- Also known as: The Colonization
- Genre: Reality
- Narrated by: Thom Beers
- Composers: Andy Kubiszewski Amygdala Music Library
- Country of origin: United States
- Original language: English
- No. of seasons: 2
- No. of episodes: 20

Production
- Executive producers: Thom Beers Philip David Segal
- Production locations: 516 S Anderson St, Los Angeles, California, United States
- Editor: Kevin Nibley
- Camera setup: Multiple
- Running time: 44 minutes

Original release
- Network: Discovery Channel
- Release: July 21, 2009 – September 28, 2010

= The Colony (American TV series) =

American reality TV series

The Colony is a reality television series that is produced by the Discovery Channel. The program follows a group of people who must survive in a simulated post-apocalyptic environment.
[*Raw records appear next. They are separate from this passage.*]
(* ===== verification/Proc.v ===== *)
(** * Processes: proc.c

    [sleep], [wakeup] and [sched] are in Kernel.v.  The functions are cut where
    the source holds [ptable.lock]: every critical section is an operation on
    [core] of its own ([alloc_slot], [exit_handoff], [wait_scan], ...), which the
    functions compose with the memory and file operations around them.  ProcInv.v
    has the invariants of the critical sections under any interleaving.

    The saved register context of a process is not represented: a process that
    is switched to continues after [sched], or, when it is new, in [forkret]. *)

From S2P Require Import Prelude CString Layout Kernel Kalloc Vm Store Fs Pipe Sys File.

Definition w_sz (v : Z) (p : proc) : proc :=
  mkProc v (p_pgdir p) (p_kstack p) (p_state p) (p_pid p) (p_parent p) (p_tf p) (p_chan p) (p_killed p) (p_ofile p) (p_cwd p) (p_name p).
Definition w_pgdir (v : Z) (p : proc) : proc :=
  mkProc (p_sz p) v (p_kstack p) (p_state p) (p_pid p) (p_parent p) (p_tf p) (p_chan p) (p_killed p) (p_ofile p) (p_cwd p) (p_name p).
Definition w_kstack (v : Z) (p : proc) : proc :=
  mkProc (p_sz p) (p_pgdir p) v (p_state p) (p_pid p) (p_parent p) (p_tf p) (p_chan p) (p_killed p) (p_ofile p) (p_cwd p) (p_name p).
Definition w_pid (v : Z) (p : proc) : proc :=
  mkProc (p_sz p) (p_pgdir p) (p_kstack p) (p_state p) v (p_parent p) (p_tf p) (p_chan p) (p_killed p) (p_ofile p) (p_cwd p) (p_name p).
Definition w_parent (v : option nat) (p : proc) : proc :=
  mkProc (p_sz p) (p_pgdir p) (p_kstack p) (p_state p) (p_pid p) v (p_tf p) (p_chan p) (p_killed p) (p_ofile p) (p_cwd p) (p_name p).
Definition w_tf (v : trapframe) (p : proc) : proc :=
  mkProc (p_sz p) (p_pgdir p) (p_kstack p) (p_state p) (p_pid p) (p_parent p) v (p_chan p) (p_killed p) (p_ofile p) (p_cwd p) (p_name p).
Definition w_killed (v : Z) (p : proc) : proc :=
  mkProc (p_sz p) (p_pgdir p) (p_kstack p) (p_state p) (p_pid p) (p_parent p) (p_tf p) (p_chan p) v (p_ofile p) (p_cwd p) (p_name p).
Definition w_ofile (v : list (option nat)) (p : proc) : proc :=
  mkProc (p_sz p) (p_pgdir p) (p_kstack p) (p_state p) (p_pid p) (p_parent p) (p_tf p) (p_chan p) (p_killed p) v (p_cwd p) (p_name p).
Definition w_cwd (v : option nat) (p : proc) : proc :=
  mkProc (p_sz p) (p_pgdir p) (p_kstack p) (p_state p) (p_pid p) (p_parent p) (p_tf p) (p_chan p) (p_killed p) (p_ofile p) v (p_name p).
Definition w_name (v : list Z) (p : proc) : proc :=
  mkProc (p_sz p) (p_pgdir p) (p_kstack p) (p_state p) (p_pid p) (p_parent p) (p_tf p) (p_chan p) (p_killed p) (p_ofile p) (p_cwd p) v.

Definition w_rax (v : Z) (t : trapframe) : trapframe :=
  mkTf v (rbx t) (rcx t) (rdx t) (rbp t) (rsi t) (rdi t) (r8 t) (r9 t) (r10 t) (r11 t) (r12 t) (r13 t) (r14 t) (r15 t)
    (trapno t) (err t) (rip t) (cs t) (rflags t) (rsp t) (ss t).

(** ** Critical sections on the process table *)

Definition pupd (i : nat) (f : proc → proc) (c : core) : core := set_procs (alter f i (c_procs c)) c.
Definition set_nextpid (v : Z) (c : core) : core :=
  mkCore (c_locks c) (c_procs c) (c_cur c) v (c_initproc c).
Definition set_initproc (v : option nat) (c : core) : core :=
  mkCore (c_locks c) (c_procs c) (c_cur c) (c_nextpid c) v.
Definition set_cur (v : option nat) (c : core) : core :=
  mkCore (c_locks c) (c_procs c) v (c_nextpid c) (c_initproc c).

(** The first process from [i] on in state [st]. *)
Fixpoint find_state (st : procstate) (n i : nat) (ps : list proc) : option nat :=
  match n with
  | O => None
  | S n => if bool_decide (p_state (ps !!! i) = st) then Some i else find_state st n (S i) ps
  end.

(** [allocproc] under the lock: claim a slot. *)
Definition alloc_slot : M core (option nat) :=
  acquire LPtable;;
  r ← gets (λ c, find_state UNUSED NPROC 0 (c_procs c));
  match r with
  | None => release LPtable;; mret None
  | Some i =>
    modify (λ c, pupd i (λ p, w_pid (c_nextpid c) (set_state EMBRYO p)) c);;
    modify (λ c, set_nextpid (i32 (c_nextpid c + 1)) c);;
    release LPtable;;
    mret (Some i)
  end.

(** [p->state = UNUSED] after a failed allocation, [np->state = RUNNABLE]. *)
Definition put_state (i : nat) (st : procstate) : M core unit := modify (pupd i (set_state st)).

(** [fork] makes the new process a child of this one; it is not runnable yet. *)
Definition fork_link (np : nat) (sz : Z) : M core unit :=
  me ← gets c_cur;
  modify (pupd np (λ q, w_parent me (w_sz sz q))).

(** The loop of [exit] that passes the children to init. *)
Definition reparent1 (me : nat) (init : option nat) (i : nat) : M core unit :=
  p ← gets (λ c, c_procs c !!! i);
  if bool_decide (p_parent p = Some me) then
    modify (pupd i (w_parent init));;
    when (bool_decide (p_state p = ZOMBIE))
      (match init with Some j => wakeup1 (ChProc j) | None => mret tt end)
  else mret tt.

(** [exit] from [acquire(&ptable.lock)] on. *)
Definition exit_handoff : M core unit :=
  acquire LPtable;;
  me ← gets c_cur;
  init ← gets c_initproc;
  match me with
  | None => fault
  | Some me =>
    parent ← gets (λ c, p_parent (c_procs c !!! me));
    (match parent with Some j => wakeup1 (ChProc j) | None => mret tt end);;
    for_up NPROC 0 (λ i, reparent1 me init (Z.to_nat i));;
    modify (pupd me (set_state ZOMBIE));;
    sched;;
    panic "zombie exit"
  end.

(** The scan of [wait]: a zombie child, or whether there are children. *)
Fixpoint wait_scan (n i : nat) (me : nat) (havekids : bool) (ps : list proc) : option nat * bool :=
  match n with
  | O => (None, havekids)
  | S n =>
    let p := ps !!! i in
    if negb (bool_decide (p_parent p = Some me)) then wait_scan n (S i) me havekids ps
    else if bool_decide (p_state p = ZOMBIE) then (Some i, true)
    else wait_scan n (S i) me true ps
  end.

(** The slot of a reaped child; [p->name[0] = 0]. *)
Definition reaped (p : proc) : proc :=
  set_state UNUSED (w_killed 0 (w_name (setZ 0 0 (p_name p)) (w_parent None (w_pid 0 p)))).

(** [kill] *)
Fixpoint find_pid (n i : nat) (pid : Z) (ps : list proc) : option nat :=
  match n with
  | O => None
  | S n => if p_pid (ps !!! i) =? pid then Some i else find_pid n (S i) pid ps
  end.

Definition killproc (p : proc) : proc :=
  let p := w_killed 1 p in
  if bool_decide (p_state p = SLEEPING) then set_state RUNNABLE p else p.

Definition kill (pid : Z) : M core Z :=
  acquire LPtable;;
  r ← gets (λ c, find_pid NPROC 0 pid (c_procs c));
  match r with
  | Some i => modify (pupd i killproc);; release LPtable;; mret 0
  | None => release LPtable;; mret (-1)
  end.

Definition yield : M core unit :=
  acquire LPtable;;
  with_cur (set_state RUNNABLE);;
  sched.

Definition yield_resume : M core unit := release LPtable.

(** ** The functions *)

Section proc.
Context {S : Type} `{!Lens S core, !BlockStore S} (kend : Z).
Context (dev_read : Z → option (nat → Z → Z → M (fst_state S) (Z * list Z))).

Abbreviation sys := (sys S).
Abbreviation fst := (fst_state S).
Abbreviation K := (lift (O:=sys) (I:=kst)).
Abbreviation F := (lift (O:=sys) (I:=fst)).

Definition pget (i : nat) : M sys proc := gets (λ s, c_procs (ycore s) !!! i).
Definition pset (i : nat) (f : proc → proc) : M sys unit := lift (modify (pupd i f)).

(** The trap frame is at the top of the new stack; the callers fill it in. *)
Definition allocproc : M sys (option nat) :=
  r ← lift alloc_slot;
  match r with
  | None => mret None
  | Some i =>
    k ← K kalloc;
    pset i (w_kstack k);;
    if k =? 0 then lift (put_state i UNUSED);; mret None else
    mret (Some i)
  end.

Definition FL_IF : Z := 0x200.

(** [initcode] is the program linked into the kernel. *)
Definition userinit (initcode : list Z) : M sys unit :=
  r ← allocproc;
  match r with
  | None => fault
  | Some p =>
    lift (modify (set_initproc (Some p)));;
    pg ← K setupkvm;
    pset p (w_pgdir pg);;
    if pg =? 0 then panic "userinit: out of memory?" else
    K (inituvm pg initcode);;
    pset p (w_sz (PGSIZE * 2));;
    pset p (w_tf (mkTf 0 0 PGSIZE 0 0 0 0 0 0 0 FL_IF 0 0 0 0 0 0 0 0 0 (PGSIZE * 2) 0));;
    pset p (λ q, w_name (splice 0 (safestrcpy (nthZ [105; 110; 105; 116; 99; 111; 100; 101; 0]) 16) (p_name q)) q);;
    cwd ← F (namei dev_read [47]);
    pset p (w_cwd cwd);;
    lift (put_state p RUNNABLE)
  end.

(** [n] is an [int64]. *)
Definition growproc (n : Z) : M sys Z :=
  p ← gets myproc;
  let sz := p_sz p in
  sz ← (if 0 <? n then K (allocuvm kend (p_pgdir p) sz (u64 (sz + n)))
        else if n <? 0 then K (deallocuvm kend (p_pgdir p) sz (u64 (sz + n)))
        else mret sz);
  if negb (n =? 0) && (sz =? 0) then mret (-1) else
  upd_proc (w_sz sz);;
  p ← gets myproc;
  K (switchuvm p);;
  mret 0.

(** [fork]: the copies of the open files and of the directory. *)
Definition fork_file (np : nat) (fd : Z) : M sys unit :=
  p ← gets myproc;
  match p_ofile p !!! Z.to_nat fd with
  | Some k =>
    k ← filedup k;
    pset np (λ q, w_ofile (<[Z.to_nat fd := Some k]> (p_ofile q)) q)
  | None => mret tt
  end.

Definition fork : M sys Z :=
  r ← allocproc;
  match r with
  | None => mret (-1)
  | Some np =>
    p ← gets myproc;
    pg ← K (copyuvm kend (p_pgdir p) (p_sz p));
    pset np (w_pgdir pg);;
    if pg =? 0 then
      q ← pget np;
      K (kfree kend (p_kstack q));;
      pset np (w_kstack 0);;
      lift (put_state np UNUSED);;
      mret (-1)
    else
    lift (fork_link np (p_sz p));;
    pset np (w_tf (w_rax 0 (p_tf p)));;
    for_up NOFILE 0 (fork_file np);;
    match p_cwd p with
    | None => fault
    | Some d =>
      cwd ← F (idup d);
      pset np (w_cwd (Some cwd));;
      pset np (λ q, w_name (splice 0 (safestrcpy (nthZ (p_name p)) 16) (p_name q)) q);;
      q ← pget np;
      lift (put_state np RUNNABLE);;
      mret (p_pid q)
    end
  end.

(** [exit]: the loop over the open files. *)
Definition exit_file (fd : Z) : M sys unit :=
  p ← gets myproc;
  match p_ofile p !!! Z.to_nat fd with
  | Some k =>
    fileclose kend k;;
    upd_proc (λ q, w_ofile (<[Z.to_nat fd := None]> (p_ofile q)) q)
  | None => mret tt
  end.

Definition exit : M sys unit :=
  c ← gets ycore;
  if bool_decide (c_cur c = c_initproc c) then panic "init exiting" else
  for_up NOFILE 0 exit_file;;
  p ← gets myproc;
  match p_cwd p with
  | None => fault
  | Some d =>
    ybegin_op;;
    F (iput d);;
    yend_op;;
    upd_proc (w_cwd None);;
    lift exit_handoff
  end.

(** [wait] up to the point where it sleeps or returns; the lock is held. *)
Definition wait_loop : M sys Z :=
  c ← gets ycore;
  match c_cur c with
  | None => fault
  | Some me =>
    match wait_scan NPROC 0 me false (c_procs c) with
    | (Some i, _) =>
      p ← pget i;
      K (kfree kend (p_kstack p));;
      pset i (w_kstack 0);;
      K (freevm kend (p_pgdir p));;
      pset i reaped;;
      lift (release LPtable);;
      mret (p_pid p)
    | (None, havekids) =>
      q ← gets myproc;
      if negb havekids || negb (p_killed q =? 0) then
        lift (release LPtable);;
        mret (-1)
      else
        lift (sleep (ChProc me) LPtable);;
        diverge
    end
  end.

Definition wait : M sys Z := lift (acquire LPtable);; wait_loop.

Definition wait_resume : M sys Z := lift (sleep_resume LPtable);; wait_loop.

(** ** The scheduler

    [p] of the loop is a position in the table.  A pass starts at position 0; one
    step from a position switches to the next runnable process, or ends the pass.
    The counter [skipped] only decides when an idle CPU halts until the next
    interrupt. *)
Definition scheduler_start : M sys nat := lift (acquire LPtable);; mret 0%nat.

Definition scheduler_step (k : nat) : M sys (option nat) :=
  r ← gets (λ s : sys, find_state RUNNABLE (NPROC - k) k (c_procs (ycore s)));
  match r with
  | Some i =>
    lift (modify (set_cur (Some i)));;
    p ← pget i;
    K (switchuvm p);;
    lift (put_state i RUNNING);;
    mret (Some i)
  | None =>
    lift (release LPtable);;
    mret None
  end.

(** Back from process [i]: the loop goes on with the next one. *)
Definition scheduler_resume (i : nat) : M sys nat :=
  K switchkvm;;
  lift (modify (set_cur None));;
  mret (Datatypes.S i).

(** The first process to run initialises the file system; [first] is the static
    variable of [forkret], [initlog] is log.c's. *)
Definition forkret (initlog : Z → M sys unit) (first : bool) : M sys bool :=
  lift (release LPtable);;
  when first
    (F (iinit ROOTDEV);;
     initlog ROOTDEV);;
  mret false.

End proc.

(** ** Giving up the CPU *)

Lemma sched_run (c : core) :
  c_locks c = [LPtable] → p_state (cur_proc c) ≠ RUNNING → sched c = Sched c.
Proof.
  move=> Hl Hs. rw /sched. erewrite run_bind; [|done]. rw Hl bool_decide_eq_true_2; first by set_solver.
  simpl. rw run_gets Hl /= run_gets bool_decide_eq_false_2 //.
Qed.

Lemma yield_run (i : nat) (q : proc) (c : core) :
  c_locks c = [] → c_cur c = Some i → c_procs c !! i = Some q →
  yield c = Sched (set_locks [LPtable] (pupd i (set_state RUNNABLE) c)).
Proof.
  move=> Hl Hi Hq. rw /yield. erewrite run_bind; [|apply acquire_run; rw Hl; set_solver].
  rw Hl. erewrite run_bind; [|rw /with_cur /= Hi; done]. rw sched_run //.
  by rw /cur_proc /= Hi list_lookup_total_alt list_lookup_alter decide_True // Hq.
Qed.

(** [alloc_slot] claims the first free slot. *)
Definition claimed (i : nat) (c : core) : core :=
  set_nextpid (i32 (c_nextpid c + 1)) (pupd i (λ p, w_pid (c_nextpid c) (set_state EMBRYO p)) c).

Lemma alloc_slot_run (c : core) :
  c_locks c = [] →
  alloc_slot c = match find_state UNUSED NPROC 0 (c_procs c) with Some i => Ret (Some i) (claimed i c) | None => Ret None c end.
Proof.
  destruct c as [ls ps cur n ini]. cbn [c_locks c_procs] => ->. rw /alloc_slot.
  erewrite run_bind; [|apply acquire_run; apply not_elem_of_nil]. rw run_gets. cbn [c_procs set_locks].
  destruct (find_state UNUSED NPROC 0 ps) as [i|].
  - rw !run_modify. by erewrite run_bind; [|apply (release_run _ []); [done|apply not_elem_of_nil]].
  - by erewrite run_bind; [|apply (release_run _ []); [done|apply not_elem_of_nil]].
Qed.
Casting was done by Metal Flowers Media. The first season had 10 main cast members as well as almost 100 actors who did additional scripted and improvisational work for the show.

==Seasons==

===Season 1===

The first season was filmed at and around 516 S Anderson St, Los Angeles, CA 90033, and follows ten cast members in an environment that simulates life after the collapse of civilization due to a catastrophic epidemic. The volunteers tend to many aspects of sustainable living including the essentials: water, electricity, security and food. Insights into psychology, security, and technology are also given by experts. The season first aired on the Discovery Channel on July 21, 2009. Filming began on February 28, and ran until April 28, 2009.

===Season 2===

Season 2 was filmed at and around 300-498 Southern Place, Chalmette, Louisiana 70043, and follows ten cast members in an environment that simulates life after a global viral outbreak. The season first aired on July 27, 2010.